Assignment |
What lines of the data hold the string "substring"? Pull each one out.

[[ The records open ]]

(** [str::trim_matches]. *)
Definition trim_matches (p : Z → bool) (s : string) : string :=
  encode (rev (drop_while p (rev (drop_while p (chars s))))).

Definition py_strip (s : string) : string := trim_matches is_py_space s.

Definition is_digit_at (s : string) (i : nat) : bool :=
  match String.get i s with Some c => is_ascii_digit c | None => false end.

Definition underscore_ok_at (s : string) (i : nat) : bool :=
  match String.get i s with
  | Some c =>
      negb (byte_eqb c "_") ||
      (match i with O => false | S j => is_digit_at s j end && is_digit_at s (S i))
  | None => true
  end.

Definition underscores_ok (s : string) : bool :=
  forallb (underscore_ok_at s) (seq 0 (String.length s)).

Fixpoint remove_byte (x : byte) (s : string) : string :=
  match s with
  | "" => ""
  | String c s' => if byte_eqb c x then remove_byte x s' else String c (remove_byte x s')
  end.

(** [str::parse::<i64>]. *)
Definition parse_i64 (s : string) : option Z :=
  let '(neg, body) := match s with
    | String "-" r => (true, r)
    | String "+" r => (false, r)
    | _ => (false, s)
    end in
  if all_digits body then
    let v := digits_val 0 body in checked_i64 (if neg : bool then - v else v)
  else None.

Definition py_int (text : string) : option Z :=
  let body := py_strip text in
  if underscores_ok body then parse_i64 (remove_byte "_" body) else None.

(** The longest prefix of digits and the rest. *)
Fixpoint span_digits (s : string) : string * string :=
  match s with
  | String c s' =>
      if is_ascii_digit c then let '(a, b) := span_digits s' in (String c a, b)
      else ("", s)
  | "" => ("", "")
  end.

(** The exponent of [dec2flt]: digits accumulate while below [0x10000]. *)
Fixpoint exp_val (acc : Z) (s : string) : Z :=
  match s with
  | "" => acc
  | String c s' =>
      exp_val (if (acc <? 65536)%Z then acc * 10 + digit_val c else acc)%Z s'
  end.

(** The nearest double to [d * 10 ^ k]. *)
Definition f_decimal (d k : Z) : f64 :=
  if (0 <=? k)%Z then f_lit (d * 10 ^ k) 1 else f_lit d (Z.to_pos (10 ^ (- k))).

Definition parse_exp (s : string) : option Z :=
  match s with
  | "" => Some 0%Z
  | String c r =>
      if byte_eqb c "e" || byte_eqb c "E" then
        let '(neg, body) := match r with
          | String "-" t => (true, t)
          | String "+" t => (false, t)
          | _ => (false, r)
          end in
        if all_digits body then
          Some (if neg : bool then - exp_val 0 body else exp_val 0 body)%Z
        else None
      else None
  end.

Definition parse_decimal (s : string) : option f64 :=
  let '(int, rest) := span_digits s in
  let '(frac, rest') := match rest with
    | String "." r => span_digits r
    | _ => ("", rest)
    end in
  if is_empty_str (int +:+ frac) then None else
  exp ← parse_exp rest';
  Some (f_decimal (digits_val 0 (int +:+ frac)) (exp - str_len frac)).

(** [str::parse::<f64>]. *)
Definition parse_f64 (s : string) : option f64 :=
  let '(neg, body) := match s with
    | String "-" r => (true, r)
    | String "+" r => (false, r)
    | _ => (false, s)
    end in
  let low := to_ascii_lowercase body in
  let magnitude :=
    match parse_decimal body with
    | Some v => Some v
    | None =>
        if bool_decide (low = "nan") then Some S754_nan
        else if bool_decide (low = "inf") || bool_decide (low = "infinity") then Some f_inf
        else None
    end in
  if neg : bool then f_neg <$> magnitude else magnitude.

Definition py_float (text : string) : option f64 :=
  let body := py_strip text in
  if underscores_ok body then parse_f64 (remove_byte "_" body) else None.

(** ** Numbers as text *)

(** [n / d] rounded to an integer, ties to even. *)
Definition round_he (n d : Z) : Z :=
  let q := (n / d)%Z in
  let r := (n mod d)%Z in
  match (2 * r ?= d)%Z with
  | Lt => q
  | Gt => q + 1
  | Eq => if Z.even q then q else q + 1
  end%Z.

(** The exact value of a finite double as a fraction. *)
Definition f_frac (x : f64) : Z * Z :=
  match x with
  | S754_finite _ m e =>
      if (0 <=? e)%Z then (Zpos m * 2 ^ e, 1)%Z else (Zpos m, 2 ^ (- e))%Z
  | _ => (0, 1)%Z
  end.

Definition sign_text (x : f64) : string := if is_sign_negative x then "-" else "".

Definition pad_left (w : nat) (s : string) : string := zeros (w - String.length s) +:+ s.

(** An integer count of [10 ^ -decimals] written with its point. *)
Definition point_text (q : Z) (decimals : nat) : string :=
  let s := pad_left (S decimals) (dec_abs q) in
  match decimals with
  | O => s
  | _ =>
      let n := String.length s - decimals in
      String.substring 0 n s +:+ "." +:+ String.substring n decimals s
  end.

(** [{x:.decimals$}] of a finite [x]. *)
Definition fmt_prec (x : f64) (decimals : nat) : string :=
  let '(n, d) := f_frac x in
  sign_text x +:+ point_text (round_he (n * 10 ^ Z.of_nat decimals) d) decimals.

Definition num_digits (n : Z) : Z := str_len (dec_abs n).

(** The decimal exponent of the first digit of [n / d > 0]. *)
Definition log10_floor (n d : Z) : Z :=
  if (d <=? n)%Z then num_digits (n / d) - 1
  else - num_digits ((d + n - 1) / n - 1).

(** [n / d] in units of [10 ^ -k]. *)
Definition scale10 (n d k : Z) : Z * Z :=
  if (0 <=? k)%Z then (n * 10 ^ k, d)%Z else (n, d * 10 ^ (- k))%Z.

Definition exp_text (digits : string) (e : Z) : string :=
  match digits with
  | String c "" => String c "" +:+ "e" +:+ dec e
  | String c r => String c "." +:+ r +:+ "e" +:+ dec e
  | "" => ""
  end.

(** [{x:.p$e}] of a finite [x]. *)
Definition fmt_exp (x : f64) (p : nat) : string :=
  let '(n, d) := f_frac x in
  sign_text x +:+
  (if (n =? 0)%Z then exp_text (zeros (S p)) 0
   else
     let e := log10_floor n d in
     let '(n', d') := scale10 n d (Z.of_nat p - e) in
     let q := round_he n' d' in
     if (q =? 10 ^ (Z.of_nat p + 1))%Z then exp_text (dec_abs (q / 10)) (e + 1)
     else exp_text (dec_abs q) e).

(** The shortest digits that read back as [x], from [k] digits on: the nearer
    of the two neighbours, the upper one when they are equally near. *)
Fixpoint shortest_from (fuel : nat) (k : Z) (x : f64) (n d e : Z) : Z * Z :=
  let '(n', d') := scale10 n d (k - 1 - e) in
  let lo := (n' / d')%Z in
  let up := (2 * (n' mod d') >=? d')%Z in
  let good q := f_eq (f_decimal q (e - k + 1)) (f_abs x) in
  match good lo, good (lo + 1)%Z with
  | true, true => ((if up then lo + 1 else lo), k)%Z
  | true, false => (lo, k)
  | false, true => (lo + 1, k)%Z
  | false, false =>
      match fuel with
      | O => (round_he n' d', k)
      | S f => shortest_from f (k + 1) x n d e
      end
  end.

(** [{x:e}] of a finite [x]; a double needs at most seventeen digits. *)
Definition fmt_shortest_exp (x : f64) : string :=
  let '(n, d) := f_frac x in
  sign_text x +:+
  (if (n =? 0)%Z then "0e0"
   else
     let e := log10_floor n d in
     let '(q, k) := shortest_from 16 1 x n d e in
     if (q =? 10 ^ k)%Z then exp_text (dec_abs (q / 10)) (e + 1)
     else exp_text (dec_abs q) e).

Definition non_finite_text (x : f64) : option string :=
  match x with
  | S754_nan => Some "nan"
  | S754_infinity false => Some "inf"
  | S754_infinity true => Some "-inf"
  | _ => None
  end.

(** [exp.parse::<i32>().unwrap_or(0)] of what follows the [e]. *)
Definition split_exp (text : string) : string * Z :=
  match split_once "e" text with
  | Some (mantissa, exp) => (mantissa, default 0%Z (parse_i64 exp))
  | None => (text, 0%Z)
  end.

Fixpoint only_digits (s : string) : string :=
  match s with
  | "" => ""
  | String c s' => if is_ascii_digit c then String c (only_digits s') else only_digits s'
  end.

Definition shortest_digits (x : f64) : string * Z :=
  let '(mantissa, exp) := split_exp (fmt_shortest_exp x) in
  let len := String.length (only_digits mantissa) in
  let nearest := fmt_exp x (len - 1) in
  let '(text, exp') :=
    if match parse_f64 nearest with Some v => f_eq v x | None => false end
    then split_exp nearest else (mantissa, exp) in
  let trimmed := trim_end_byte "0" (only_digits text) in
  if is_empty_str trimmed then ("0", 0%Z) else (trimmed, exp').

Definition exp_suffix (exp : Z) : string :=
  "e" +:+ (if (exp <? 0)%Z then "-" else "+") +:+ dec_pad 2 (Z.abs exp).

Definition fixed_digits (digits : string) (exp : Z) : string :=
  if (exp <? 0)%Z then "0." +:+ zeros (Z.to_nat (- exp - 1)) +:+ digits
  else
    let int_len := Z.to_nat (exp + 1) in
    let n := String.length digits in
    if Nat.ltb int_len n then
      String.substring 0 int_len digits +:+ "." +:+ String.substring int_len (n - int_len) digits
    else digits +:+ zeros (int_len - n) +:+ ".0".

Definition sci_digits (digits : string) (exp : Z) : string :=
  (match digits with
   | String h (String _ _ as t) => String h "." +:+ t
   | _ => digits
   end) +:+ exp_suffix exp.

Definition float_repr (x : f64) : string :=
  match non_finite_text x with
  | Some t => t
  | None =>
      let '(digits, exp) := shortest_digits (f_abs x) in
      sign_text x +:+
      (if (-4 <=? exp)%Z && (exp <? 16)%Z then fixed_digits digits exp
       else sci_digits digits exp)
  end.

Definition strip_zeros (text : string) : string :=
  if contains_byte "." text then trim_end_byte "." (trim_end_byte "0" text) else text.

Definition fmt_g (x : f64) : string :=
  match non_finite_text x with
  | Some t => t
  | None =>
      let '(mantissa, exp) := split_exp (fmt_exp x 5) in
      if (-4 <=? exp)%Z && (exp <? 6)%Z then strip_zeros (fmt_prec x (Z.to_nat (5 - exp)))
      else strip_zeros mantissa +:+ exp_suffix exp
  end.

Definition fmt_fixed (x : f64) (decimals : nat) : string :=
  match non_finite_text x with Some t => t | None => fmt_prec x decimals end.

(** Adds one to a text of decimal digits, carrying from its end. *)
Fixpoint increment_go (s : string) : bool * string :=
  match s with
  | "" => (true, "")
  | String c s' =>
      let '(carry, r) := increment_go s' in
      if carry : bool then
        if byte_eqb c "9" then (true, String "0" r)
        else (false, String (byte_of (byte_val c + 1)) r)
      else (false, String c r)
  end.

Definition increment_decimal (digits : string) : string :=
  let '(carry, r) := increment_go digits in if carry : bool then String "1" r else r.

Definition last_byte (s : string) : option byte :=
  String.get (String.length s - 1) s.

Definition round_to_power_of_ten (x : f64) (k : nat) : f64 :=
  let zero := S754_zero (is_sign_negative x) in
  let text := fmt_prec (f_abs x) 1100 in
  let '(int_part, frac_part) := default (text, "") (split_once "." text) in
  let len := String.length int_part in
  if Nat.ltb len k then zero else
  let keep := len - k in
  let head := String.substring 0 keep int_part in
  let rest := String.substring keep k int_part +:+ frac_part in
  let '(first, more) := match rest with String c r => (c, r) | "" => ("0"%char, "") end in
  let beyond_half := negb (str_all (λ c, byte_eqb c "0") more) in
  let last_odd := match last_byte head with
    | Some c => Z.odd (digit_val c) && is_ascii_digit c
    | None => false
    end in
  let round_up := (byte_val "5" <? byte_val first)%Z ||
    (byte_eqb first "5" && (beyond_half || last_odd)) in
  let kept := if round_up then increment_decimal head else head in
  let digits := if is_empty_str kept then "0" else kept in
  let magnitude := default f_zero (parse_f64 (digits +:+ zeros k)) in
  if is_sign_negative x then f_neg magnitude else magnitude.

[[ The records closed ]]

Solved exercise |
      String.substring 0 n s +:+ "." +:+ String.substring n decimals s
      String.substring 0 int_len digits +:+ "." +:+ String.substring int_len (n - int_len) digits
  let head := String.substring 0 keep int_part in
  let rest := String.substring keep k int_part +:+ frac_part in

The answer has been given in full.